French Emperor Napoleon gave to his wife Josephine an opal called “The Burning of Troy” because of its strong play of colors. In the nineteenth century, the opal was described as an unlucky stone in the novel “Ann of Geirsteir” by Walter Scott which temporarily minimized the opal’s popularity. Public figures such as Queen Victoria as well as the French actress Sarah Bernhardt eventually reestablished the gem’s popularity.
Opal is classified in three primary types according to its body color supporting the play of colors. These types are black, white and transparent. Transparent opal can have body colors such as colorless, yellow, brown, red, or orange. The later is better known under the name of fire opal. Many further sub-classification are done based on the quality and the distribution of the color patches. The most famous opals varieties are: harlequin, pinpoint, flash, peacock, and flame. Some types of opals do not display this play of color. Among those there is the bulk of orange fire, a green variety resembling chrysoprase (called prase opal), and a blue green variety found in Peru.

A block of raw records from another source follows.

(* ===== verification/Upload.v ===== *)
(** * Sending the log: logupload/client/upload.c

    The server is asked for an address to post to, and the data is posted there
    as a form, first over IPv6 and then over IPv4.  libcurl is a parameter: what
    its calls answer, and how it calls back for data. *)

From S2P Require Import Prelude LogUtils KvExtract.
From stdpp Require Import gmap.
Open Scope Z_scope.

Definition DEVICE_KEY_PATH : bytes := lit "/tmp/ssl/private/device.key".
Definition DEVICE_CERT_PATH : bytes := lit "/tmp/ssl/certs/device.pem".
Definition FORM_DATA_SPLITTER_PREFIX : bytes := lit "foo-splitter-".

Record getdatamem := GetData {
  memory : bytes;            (* 4096 bytes *)
  used_size : Z;
}.

Record postdatamem := PostData {
  content_type : bytes;      (* 128 bytes *)
  blob : bytes;
  data_prefix : bytes;       (* 128 bytes *)
  data_postfix : bytes;      (* 64 bytes *)
  prefix_offset : Z;
  prefix_length : Z;
  postfix_offset : Z;
  postfix_length : Z;
  blob_offset : Z;
  blob_length : Z;
}.
Definition with_offsets (a b c : Z) (p : postdatamem) : postdatamem :=
  PostData (content_type p) (blob p) (data_prefix p) (data_postfix p)
    a (prefix_length p) c (postfix_length p) b (blob_length p).

(** ** The callbacks *)

Section callbacks.
Context `{!CPlatform}.

Definition too_much_text (realsize used : Z) : bytes :=
  lit "curl sent back more data than fits in our buffer  outsize=4096 usedsize=" ++ dec (ulong (realsize + used)).

(** [my_write_callback]: the result, the buffer, and whether it complains. *)
Definition my_write_callback (contents : bytes) (size nmemb : Z) (memp : getdatamem)
    : outcome (Z * (getdatamem * option bytes)) :=
  let realsize := ulong (size * nmemb) in
  if ulong (realsize + used_size memp) >? Z.of_nat (length (memory memp)) then
    Ret (0, (memp, Some (too_much_text realsize (used_size memp))))
  else
    let at_ := Z.to_nat (used_size memp) in
    let n := Z.to_nat realsize in
    if decide (n ≤ length contents ∧ at_ + n ≤ length (memory memp))%nat then
      let m := take at_ (memory memp) ++ take n contents ++ drop (at_ + n) (memory memp) in
      let used := ulong (used_size memp + realsize) in
      m ← buf_set m used NUL;
      Ret (realsize, (GetData m used, None))
    else Ub.

(** One of the three parts: at most [realsize] bytes from [off] on. *)
Definition copy_part (arr : bytes) (off len realsize : Z) : outcome (bytes * Z) :=
  let xfer_size := ulong (len - off) in
  let xfer_size := if xfer_size >? realsize then realsize else xfer_size in
  if decide (0 ≤ off ∧ off + xfer_size ≤ Z.of_nat (length arr)) then
    Ret (take (Z.to_nat xfer_size) (drop (Z.to_nat off) arr), xfer_size)
  else Ub.

(** [my_read_callback]: the result, what it puts in the buffer, and the offsets. *)
Definition my_read_callback (size nitems : Z) (p : postdatamem) : outcome (Z * (bytes * postdatamem)) :=
  let realsize := ulong (size * nitems) in
  '(b1, n1) ← (if prefix_offset p <? prefix_length p
               then copy_part (data_prefix p) (prefix_offset p) (prefix_length p) realsize
               else Ret ([], 0));
  let realsize := ulong (realsize - n1) in
  '(b2, n2) ← (if (realsize >? 0) && (blob_offset p <? blob_length p)
               then copy_part (blob p) (blob_offset p) (blob_length p) realsize
               else Ret ([], 0));
  let realsize := ulong (realsize - n2) in
  '(b3, n3) ← (if (realsize >? 0) && (postfix_offset p <? postfix_length p)
               then copy_part (data_postfix p) (postfix_offset p) (postfix_length p) realsize
               else Ret ([], 0));
  let realsize := ulong (realsize - n3) in
  Ret (ulong (ulong (size * nitems) - realsize),
       (b1 ++ b2 ++ b3,
        with_offsets (sword (prefix_offset p + n1)) (sword (blob_offset p + n2)) (sword (postfix_offset p + n3)) p)).
End callbacks.

(** ** libcurl *)

Inductive curl_option :=
  | CURLOPT_URL (url : bytes) | CURLOPT_USERAGENT (s : bytes) | CURLOPT_IPRESOLVE (v : Z)
  | CURLOPT_FOLLOWLOCATION (v : Z) | CURLOPT_SSL_VERIFYPEER (v : Z) | CURLOPT_SSL_VERIFYHOST (v : Z)
  | CURLOPT_TIMEOUT (v : Z) | CURLOPT_SSLKEY (s : bytes) | CURLOPT_SSLCERT (s : bytes)
  | CURLOPT_HTTPGET (v : Z) | CURLOPT_WRITEFUNCTION | CURLOPT_WRITEDATA
  | CURLOPT_POST (v : Z) | CURLOPT_READFUNCTION | CURLOPT_READDATA | CURLOPT_POSTFIELDSIZE (v : Z)
  | CURLOPT_HTTPHEADER (headers : list bytes).
Definition CURL_IPRESOLVE_V4 : Z := 1.
Definition CURL_IPRESOLVE_V6 : Z := 2.
Definition CURLE_OK : Z := 0.
Definition CURLE_WRITE_ERROR : Z := 23.

(** The calls made to the library, in order, with the success of the two
    initialisations. *)
Inductive curl_call :=
  | Global_init (ok : bool) | Global_cleanup
  | Easy_init (ok : bool) | Easy_cleanup | Easy_escape (s : bytes) | Easy_reset
  | Easy_setopt (o : curl_option)
  | Slist_append (s : bytes)
  | Perform_get
  | Perform_post (sent : bytes).       (* what the read callback gave *)

(** What the library answers, given the calls so far. *)
Class Curl := {
  global_init : list curl_call → Z;
  easy_init_ok : list curl_call → bool;
  easy_escape : list curl_call → bytes → option bytes;
  easy_setopt : list curl_call → curl_option → Z;
  slist_append_ok : list curl_call → bool;
  (** the deliveries (size, nmemb and contents) of a GET, and its result when none is refused *)
  get_transfer : list curl_call → list (Z * Z * bytes) * Z;
  (** the requests for data (size and nitems) of a POST, and its result *)
  post_transfer : list curl_call → list (Z * Z) * Z;
  response_code : list curl_call → Z;
  easy_strerror : Z → bytes;
  time_null : list curl_call → Z;
}.
(** An interface's address is printed so that it reads back.  Where char is
    unsigned, the text of an interface's hardware address is one that
    [is_mac_addr] recognises (so that it is suppressed in the log), and
    [get_binary_mac] gives the six bytes back. *)
Theorem iface_mac_roundtrip `{!Ioctl, !CharSign} iface a b c d e f len :
  char_is_signed = false → siocgifhwaddr iface = Some [a; b; c; d; e; f] → all_bytes [a; b; c; d; e; f] →
  strlen iface ≤ 15 → 18 ≤ len →
  ∃ t, iface_to_mac iface len = (0, t) ∧ length t = 17%nat ∧ is_mac_addr t 58 = Ret true ∧
    get_binary_mac t = Ret [a; b; c; d; e; f].
Proof.
  intros Hsign Hio Hall Hname Hlen. unfold iface_to_mac, IFNAMSIZ.
  destruct (Z.ltb_spec len 18); [lia|]. destruct (Z.gtb_spec (strlen iface + 1) 16); [lia|]. rewrite Hio.
  assert (∀ x, char_value x = x) as Hcv by (intros x; unfold char_value; by rewrite Hsign).
  unfold mac_text. rewrite !Hcv.
  repeat match goal with Hx : all_bytes (_ :: _) |- _ => apply Forall_cons in Hx as [?%hex02_byte Hx] end.
  repeat match goal with Hx : ∃ _ _, _ |- _ => destruct Hx as (? & ? & -> & ? & ? & ?) end.
  change (lit ":") with [58]. cbn [app]. eexists. split; [done|]. rewrite take_ge by (simpl; lia). split; [done|]. split.
  - rewrite is_mac_addr_run by (simpl; lia). unfold macs, mac_seps, mac_digits. cbn [forallb]. nat_indices. cbn -[isxdigit].
    repeat match goal with E : isxdigit ?x = true |- context [isxdigit ?x] => rewrite E end. done.
  - unfold get_binary_mac. cbn [binary_mac_loop]. rewrite !buf_get_nth by (cbn; lia).
    nat_indices. cbn -[u8 hex_chr_to_int Z.lor Z.shiftl].
    repeat match goal with E : u8 _ = _ |- _ => rewrite <-E; clear E end. done.
Qed.

Lemma iface_mac_roundtrip_witness :
  ∃ t, @iface_to_mac (λ _, Some [0xf8; 0x8f; 0xca; 0; 1; 255]) false (lit "br0") 32 = (0, t) ∧ length t = 17%nat ∧
    is_mac_addr t 58 = Ret true ∧ get_binary_mac t = Ret [0xf8; 0x8f; 0xca; 0; 1; 255].
Proof.
  apply (@iface_mac_roundtrip (λ _, Some [0xf8; 0x8f; 0xca; 0; 1; 255]) false (lit "br0") 0xf8 0x8f 0xca 0 1 255 32).
  - done.
  - done.
  - by apply (bool_decide_unpack _); vm_compute.
  - done.
  - done.
Defined.

(** Where char is signed, a byte from 128 on is printed as eight digits, and the
    text is cut off inside the fourth byte. *)
Example iface_mac_signed :
  @iface_to_mac (λ _, Some [0xf8; 0x8f; 0xca; 0; 1; 2]) true (lit "br0") 32 = (0, lit "fffffff8:ffffff8f:ffffffca:00:0").
Proof. vm_compute. reflexivity. Qed.

(** Bytes that a read of stdin returns as the alarm goes off are not uploaded. *)
Example stdin_alarm_drops `{!Os} p :
  Z.of_nat (length (u_log (pr_up p))) = MAX_LOG_SIZE →
  ∃ p', stdin_loop [StdinData (lit "lost") true] 0 p = Ret (Some (inr 0), p').
Proof.
  intros Hl. cbn [stdin_loop]. change (Z.of_nat (length (lit "lost")) =? 0) with false. cbv iota.
  rewrite (M_bind_eq _ _ _ (u_log (pr_up p)) p) by done. rewrite decide_True by (cbn; unfold MAX_LOG_SIZE in *; lia).
  rewrite M_bind_lift. by eexists.
Qed.

(** An option that is not understood ends the program with success. *)
Lemma bad_option_succeeds {Z_ : Type} `{!Zlib Z_, !CPlatform, !Os, !Hmac, !KeyStat, !Wall, !Allocator,
    !GaiStrerror, !Curl, !Ioctl, !CharSign} gni (zst : Z_) name opts extra log0 line0 cys p u :
  default_consensus_key (pr_up p) = Ret (tt, u) →
  ∃ p', main gni zst name (Opt_unknown :: opts) extra log0 line0 cys p = Ret (Some 0, p').
Proof.
  intros Hk. unfold main.
  rewrite (M_bind_eq _ _ _ tt (set_up u p)) by (unfold on_up; by rewrite Hk).
  cbn [parse_args parse_opt mbind outcome_bind]. rewrite M_bind_lift. by eexists.
Qed.

(** ** An iteration that succeeds *)

#[local] Existing Instance demo_zlib.
#[local] Existing Instance demo_os.
#[local] Existing Instance demo_hmac.
#[local] Existing Instance demo_stat.
#[local] Existing Instance lp64.
#[local] Existing Instance demo_curl.
#[local] Instance demo_time : Wall :=
  {| urandom := []; time_now := 0; wall_sec := λ _, 1500000000; wall_nsec := λ _, 0; wall_tm := λ _, (6, 14, 2, 40, 0) |}.
#[local] Instance demo_alloc : Allocator := λ _, true.
#[local] Instance demo_gai : GaiStrerror := λ _, [].
#[local] Instance demo_ioctl : Ioctl := λ _, None.
#[local] Instance demo_sign : CharSign := false.

Definition demo_process : process :=
  Process (up_line (replicate 200 0) false (up_log (replicate 2000 0) 0
    (up_world {| files := {[ COUNTER_MARKER_FILE := counter_text 5 ]}; errors := [] |} demo_uploader))) 0 ∅ demo_sender [] [].
Definition demo_cycle : cycle :=
  Cycle [] [KData (kernel_line 6 6 1000000 (lit ",-") (lit "hello")); KAgain;
            KData (kernel_line 7 7 2000000 (lit ",-") LOG_MARKER_START)] (Some []) (0, 0).
Definition demo_run := main_cycle (λ _ _ _, (0, [])) tt default_config demo_cycle demo_process.
Definition demo_after : process := match demo_run with Ret (_, p') => p' | _ => demo_process end.
(* ===== verification/Anonid.v ===== *)
(** * The identifier tool: cmds/anonid.c

    It prints the identifier that stands for a MAC address under the consensus key,
    with its own copy of the functions of the log uploader. *)

From S2P Require Import Prelude LogUtils LogUploader LogUploaderMac.
From stdpp Require Import gmap.
Open Scope Z_scope.

Module Anonid.

Definition SOFT : bytes := lit "AEIOUY" ++ lit "V".
Definition HARD : bytes := lit "BCDFGHJKLMNPQRSTVWXYZ" ++ lit "AEIOU".
Definition consensus_key_file : bytes := lit "/tmp/waveguide/consensus_key".
Definition CONSENSUS_KEY_LEN : nat := 16.
Definition MAC_ADDR_LEN : Z := 17.

(** The key, the files, and what has been printed on stdout. *)
Record tool := Tool {
  an_key : bytes;
  an_world : world;
  an_out : bytes;
}.
Abbreviation T := (M tool).
Definition with_key k s := Tool k (an_world s) (an_out s).

Section anonid.
Context `{!Os, !Hmac, !Wall}.

Definition on_files {A} (m : W A) : T A := fun s =>
  '(a, w) ← m (an_world s); Ret (a, Tool (an_key s) w (an_out s)).

Definition default_consensus_key : T unit :=
  if open_read (lit "/dev/urandom") then
    modify (with_key (if bool_decide (length urandom = CONSENSUS_KEY_LEN) then urandom
                      else replicate CONSENSUS_KEY_LEN (u8 time_now)))
  else mret tt.

Definition get_consensus_key : T Z :=
  if open_read consensus_key_file then
    '(n, new_key) ← on_files (read_bytes consensus_key_file (Z.of_nat CONSENSUS_KEY_LEN));
    if n =? Z.of_nat CONSENSUS_KEY_LEN then modify (with_key new_key);; mret 0 else mret 1
  else mret 1.

Definition trigraph (num : Z) : outcome bytes :=
  let ns := Z.of_nat (length SOFT) in
  let nh := Z.of_nat (length HARD) in
  let c3 := Z.rem num nh in
  let c2 := Z.rem (Z.quot num nh) ns in
  let c1 := Z.quot (Z.quot num nh) ns in
  a ← buf_get (HARD ++ [NUL]) c1;
  b ← buf_get (SOFT ++ [NUL]) c2;
  c ← buf_get (HARD ++ [NUL]) c3;
  Ret [a; b; c].

Definition hex_chr_to_int (hex : Z) : Z :=
  if (48 <=? hex) && (hex <=? 57) then hex - 48
  else if (97 <=? hex) && (hex <=? 102) then hex - 97 + 10
  else if (65 <=? hex) && (hex <=? 70) then hex - 65 + 10
  else 0.

(** [for (i = 0; i < MAC_ADDR_LEN; i += 3)]; seven rounds of fuel are enough. *)
Fixpoint mac_loop (fuel : nat) (mac : bytes) (i : Z) : outcome bytes :=
  match fuel with
  | O => OutOfFuel
  | S fuel =>
      if i <? MAC_ADDR_LEN then
        a ← buf_get mac i;
        b ← buf_get mac (i + 1);
        out ← mac_loop fuel mac (i + 3);
        Ret (u8 (Z.lor (Z.shiftl (hex_chr_to_int a) 4) (hex_chr_to_int b)) :: out)
      else Ret []
  end.
Definition get_binary_mac (mac : bytes) : outcome bytes := mac_loop 7 mac 0.

Definition get_anonid_for_mac (mac : bytes) : T bytes :=
  macbin ← lift (get_binary_mac mac);
  k ← gets an_key;
  let digest := hmac_md5 k macbin in
  d0 ← lift (buf_get digest 0);
  d1 ← lift (buf_get digest 1);
  d2 ← lift (buf_get digest 2);
  let num := u32 (Z.lor (Z.lor (Z.shiftl d0 16) (Z.shiftl d1 8)) d2) in
  a ← lift (trigraph (Z.land (Z.shiftr num 12) 0x0fff));
  b ← lift (trigraph (Z.land num 0x0fff));
  mret (a ++ b).

(** The message of [usage], which ends the process with status 1. *)
Definition usage (progname : bytes) : T Z :=
  on_files (perror (lit "usage: " ++ progname ++ lit ": -a ##:##:##:##:##:## [-k consensus_key]"));;
  on_files (perror (9 :: lit "-a addr: MAC address to generate an anonid for"));;
  on_files (perror (9 :: lit "-k key: Use a specific consensus_key. Default is to read it from " ++ consensus_key_file));;
  mret 1.

Inductive anon_opt := Opt_a (optarg : bytes) | Opt_k (optarg : bytes) | Opt_other.

(** The key given on the command line. *)
Definition key_arg (optarg : bytes) : bytes :=
  let lim := Nat.min (length optarg) CONSENSUS_KEY_LEN in
  take lim optarg ++ replicate (CONSENSUS_KEY_LEN - lim) 0.

(** The loop over the options: [inr] is the exit status of [usage]. *)
Fixpoint options_loop (progname : bytes) (opts : list anon_opt) (addr : option bytes) : T (option bytes + Z) :=
  match opts with
  | [] => mret (inl addr)
  | Opt_a a :: opts => options_loop progname opts (Some a)
  | Opt_k k :: opts => modify (with_key (key_arg k));; options_loop progname opts addr
  | Opt_other :: _ => inr <$> usage progname
  end.

Definition main (progname : bytes) (opts : list anon_opt) : T Z :=
  rc ← get_consensus_key;
  (if negb (rc =? 0) then default_consensus_key else mret tt);;
  r ← options_loop progname opts None;
  match r with
  | inr status => mret status
  | inl None => usage progname
  | inl (Some addr) =>
      anonid ← get_anonid_for_mac (addr ++ [NUL]);
      modify (λ s, Tool (an_key s) (an_world s) (an_out s ++ anonid ++ [10]));;
      mret 0
  end.
End anonid.
End Anonid.

(** ** The same identifiers as the log uploader's *)

Section agreement.
Context `{!Os, !Hmac, !HmacLaws, !KeyStat, !Wall}.

Lemma mac_loop_S n mac i : Anonid.mac_loop (S n) mac i =
  if i <? 17 then
    a ← buf_get mac i; b ← buf_get mac (i + 1); out ← Anonid.mac_loop n mac (i + 3);
    Ret (u8 (Z.lor (Z.shiftl (Anonid.hex_chr_to_int a) 4) (Anonid.hex_chr_to_int b)) :: out)
  else Ret [].
Proof. done. Qed.

Lemma mac_loop_run addr rest : (17 ≤ length addr)%nat →
  Anonid.get_binary_mac (addr ++ [NUL]) = LogUploader.get_binary_mac (addr ++ rest).
Proof.
  intros Hl.
  assert (∀ i, 0 ≤ i < 17 → buf_get (addr ++ [NUL]) i = buf_get (addr ++ rest) i) as Hg.
  { intros i Hi. rewrite !buf_get_nth by (rewrite length_app; lia). by rewrite !app_nth1 by lia. }
  assert (∀ n i, 0 ≤ i → i + 3 * Z.of_nat n = 18 →
    Anonid.mac_loop (S n) (addr ++ [NUL]) i = binary_mac_loop n (addr ++ rest) i) as Hloop.
  { induction n as [|n IH]; intros i Hi Hn; rewrite mac_loop_S; cbn [binary_mac_loop].
    - destruct (Z.ltb_spec i 17); [lia|done].
    - destruct (Z.ltb_spec i 17); [|lia]. rewrite !Hg by lia.
      by rewrite <-IH by lia. }
  by apply Hloop.
Qed.

(** The identifier of an address under a key. *)
Definition id_under (k mac : bytes) : outcome bytes :=
  macbin ← LogUploader.get_binary_mac mac;
  let digest := hmac_md5 k macbin in
  d0 ← buf_get digest 0; d1 ← buf_get digest 1; d2 ← buf_get digest 2;
  let num := u32 (Z.lor (Z.lor (Z.shiftl d0 16) (Z.shiftl d1 8)) d2) in
  a ← LogUploader.trigraph (Z.land (Z.shiftr num 12) 0x0fff);
  b ← LogUploader.trigraph (Z.land num 0x0fff);
  Ret (a ++ b).

(** Two sequences of the same steps, one of them with a state. *)
Ltac bind_cases :=
  repeat match goal with
  | |- (lift ?m ≫= _) _ = _ => destruct m as [?| |]; [rewrite M_bind_lift; cbn [mbind outcome_bind]|done|done]
  | |- (gets _ ≫= _) ?s = _ => rewrite (M_bind_eq _ _ s _ s eq_refl)
  end; done.

Lemma anonid_under addr rest s : (17 ≤ length addr)%nat →
  Anonid.get_anonid_for_mac (addr ++ [NUL]) s = (a ← id_under (Anonid.an_key s) (addr ++ rest); Ret (a, s)).
Proof.
  intros Hl. unfold Anonid.get_anonid_for_mac, id_under. rewrite (mac_loop_run addr rest Hl).
  change Anonid.trigraph with LogUploader.trigraph. bind_cases.
Qed.

Lemma uploader_under mac u u1 : get_consensus_key u = Ret (tt, u1) →
  get_anonid_for_mac mac u = (a ← id_under (u_key u1) mac; Ret (a, u1)).
Proof.
  intros Hk. unfold get_anonid_for_mac, id_under. rewrite (M_bind_eq _ _ _ _ _ Hk).
  bind_cases.
Qed.

(** The tool prints the identifier that the log shows.  For every address of at
    least 17 characters and every key given with -k, the tool ends with success and
    prints six capital letters, which are those that the log uploader puts in place
    of the same address, whatever follows it in the line, when it uses the same key. *)
Theorem anonid_agrees progname addr k s rest u u1 :
  (17 ≤ length addr)%nat → get_consensus_key u = Ret (tt, u1) → u_key u1 = Anonid.key_arg k →
  ∃ anonid s' u', Anonid.main progname [Anonid.Opt_a addr; Anonid.Opt_k k] s = Ret (0, s') ∧
    Anonid.an_out s' = Anonid.an_out s ++ anonid ++ [10] ∧
    get_anonid_for_mac (addr ++ rest) u = Ret (anonid, u') ∧
    length anonid = 6%nat ∧ Forall upper anonid.
Proof.
  intros Hl Hk Hkey.
  destruct (get_anonid_run (addr ++ rest) u) as (anonid & u' & Hrun & _ & Hlen & Hup); [rewrite length_app; lia|].
  exists anonid.
  assert (id_under (Anonid.key_arg k) (addr ++ rest) = Ret anonid) as Hid.
  { rewrite (uploader_under _ _ _ Hk), Hkey in Hrun. by apply outcome_bind_Ret in Hrun as (a & -> & [= -> _]). }
  unfold Anonid.main.
  assert (∃ rc s1, Anonid.get_consensus_key s = Ret (rc, s1) ∧ Anonid.an_out s1 = Anonid.an_out s) as (rc & s1 & Hrc & Ho1).
  { unfold Anonid.get_consensus_key. destruct (open_read Anonid.consensus_key_file); [|by eexists _, _].
    unfold Anonid.on_files, read_bytes, content, mbind, M_bind, outcome_bind, gets, mret, M_ret, modify.
    destruct (_ =? _); by eexists _, _. }
  rewrite (M_bind_eq _ _ _ _ _ Hrc).
  assert (∃ s2, (if negb (rc =? 0) then Anonid.default_consensus_key else mret tt) s1 = Ret (tt, s2) ∧
    Anonid.an_out s2 = Anonid.an_out s1) as (s2 & Hd & Ho2).
  { unfold Anonid.default_consensus_key. destruct (negb _); [destruct (open_read _)|]; by eexists. }
  rewrite (M_bind_eq _ _ _ _ _ Hd). cbn [Anonid.options_loop].
  rewrite (M_bind_eq _ _ _ (inl (Some addr)) (Anonid.with_key (Anonid.key_arg k) s2)) by done.
  rewrite M_bind_unfold, (anonid_under addr rest) by done.
  change (Anonid.an_key (Anonid.with_key (Anonid.key_arg k) s2)) with (Anonid.key_arg k). rewrite Hid. cbn [mbind outcome_bind].
  eexists _, u'. split; [done|]. split; [|by split_and!]. cbn. congruence.
Qed.

(** An address that is too short is read past its end. *)
Lemma anonid_short addr s : (length addr < 16)%nat → Anonid.get_anonid_for_mac (addr ++ [NUL]) s = Ub.
Proof.
  intros Hl. unfold Anonid.get_anonid_for_mac. rewrite M_bind_unfold.
  assert (Anonid.get_binary_mac (addr ++ [NUL]) = Ub) as ->; [|done].
  assert (∀ fuel i, (0 < fuel)%nat → 0 ≤ i ≤ 15 → 15 - i < 3 * Z.of_nat fuel → i mod 3 = 0 →
    Anonid.mac_loop fuel (addr ++ [NUL]) i = Ub) as Hub; [|apply Hub; [lia|lia|lia|done]].
  induction fuel as [|fuel IH]; intros i Hf Hi Hfi Hm; [lia|]. rewrite mac_loop_S. destruct (Z.ltb_spec i 17); [|lia].
  assert (∀ j, 0 ≤ j → (∃ c, buf_get (addr ++ [NUL]) j = Ret c) ∨ buf_get (addr ++ [NUL]) j = Ub) as Hc.
  { intros j Hj. pose proof (buf_get_no_fuel (addr ++ [NUL]) j). destruct (buf_get _ j); [by left; eexists|by right|done]. }
  destruct (Hc i) as [[a ->]| ->]; [lia| |done]. cbn [mbind outcome_bind].
  destruct (Hc (i + 1)) as [[b Hb]| ->]; [lia| |done]. rewrite Hb. cbn [mbind outcome_bind].
  rewrite (IH (i + 3)); [done|..].
  all: apply buf_get_Ret in Hb as [_ Hb%lookup_lt_Some]; rewrite length_app in Hb; simpl in Hb.
  all: assert (i ≤ 12) by (pose proof (Z.div_mod i 3 ltac:(lia)); lia).
  - lia.
  - lia.
  - lia.
  - rewrite <-Z.add_mod_idemp_l, Hm by lia. done.
Qed.
End agreement.

#[local] Existing Instance demo_os.
#[local] Existing Instance demo_hmac.
#[local] Existing Instance demo_hmac_laws.
#[local] Existing Instance demo_stat.
#[local] Instance demo_wall0 : Wall :=
  {| urandom := []; time_now := 0; wall_sec := λ _, 0; wall_nsec := λ _, 0; wall_tm := λ _, (0, 0, 0, 0, 0) |}.
Definition demo_keyed : uploader :=
  {| u_world := {| files := {[ LogUploader.consensus_key_file := lit "0123456789" ++ replicate 6 0 ]}; errors := [] |};
     u_key := replicate 16 1; u_ino := 0; u_mtime := 0; u_ticks := 0; u_log := []; u_total := 0; u_counter := 5;
     u_line := []; u_valid := false |}.
Definition demo_tool : Anonid.tool := Anonid.Tool [] {| files := ∅; errors := [] |} [].

Lemma anonid_agrees_witness :
  ∃ anonid s' u', Anonid.main (lit "anonid") [Anonid.Opt_a (lit "00:11:22:33:44:55"); Anonid.Opt_k (lit "0123456789")] demo_tool
      = Ret (0, s') ∧
    Anonid.an_out s' = Anonid.an_out demo_tool ++ anonid ++ [10] ∧
    get_anonid_for_mac (lit "00:11:22:33:44:55" ++ lit " up") demo_keyed = Ret (anonid, u') ∧
    length anonid = 6%nat ∧ Forall upper anonid.
Proof.
  apply (anonid_agrees (lit "anonid") (lit "00:11:22:33:44:55") (lit "0123456789") demo_tool (lit " up") demo_keyed
    (up_key (lit "0123456789" ++ replicate 6 0) 1 2 demo_keyed)).
  - simpl. lia.
  - vm_compute. reflexivity.
  - vm_compute. reflexivity.
Defined.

Due to the sedimentary process resulting from the concentration of silica gel in evaporating seas, opal always contains an amount of water ranging from 3% to 10% of the total weight of the stone. This is the reason why it should be protected from heat or strong light, which can dry the water out, causing cracks. Also ultrasonic cleaners, acids, or any strong solvents should be avoided.
Opal is the birthstone for October alternating with tourmaline.
Ancient opals came from mines in what is now Eastern Slovakia, but these deposits are now exhausted.
Since gold prospectors in Australia found the first pieces of precious opal in 1863, production has now increased to reach 98% of the world market. Queen Victoria was one of the first to appreciate opals from this new source.
Black opal is found in the district Lightning Ridge, New South Wales. Another large opal producing area is Coober Pedy, South Australia, which produces white opal. The name Coober Pedy is an Aboriginal name meaning “white man in a hole,” which accurately describes the living condition of the miners. Andamooka is known for producing mostly white material. Coober Pedy and Andamooka together produce more than 90% of the gem quality opal.
Fire opal is produced in Mexico.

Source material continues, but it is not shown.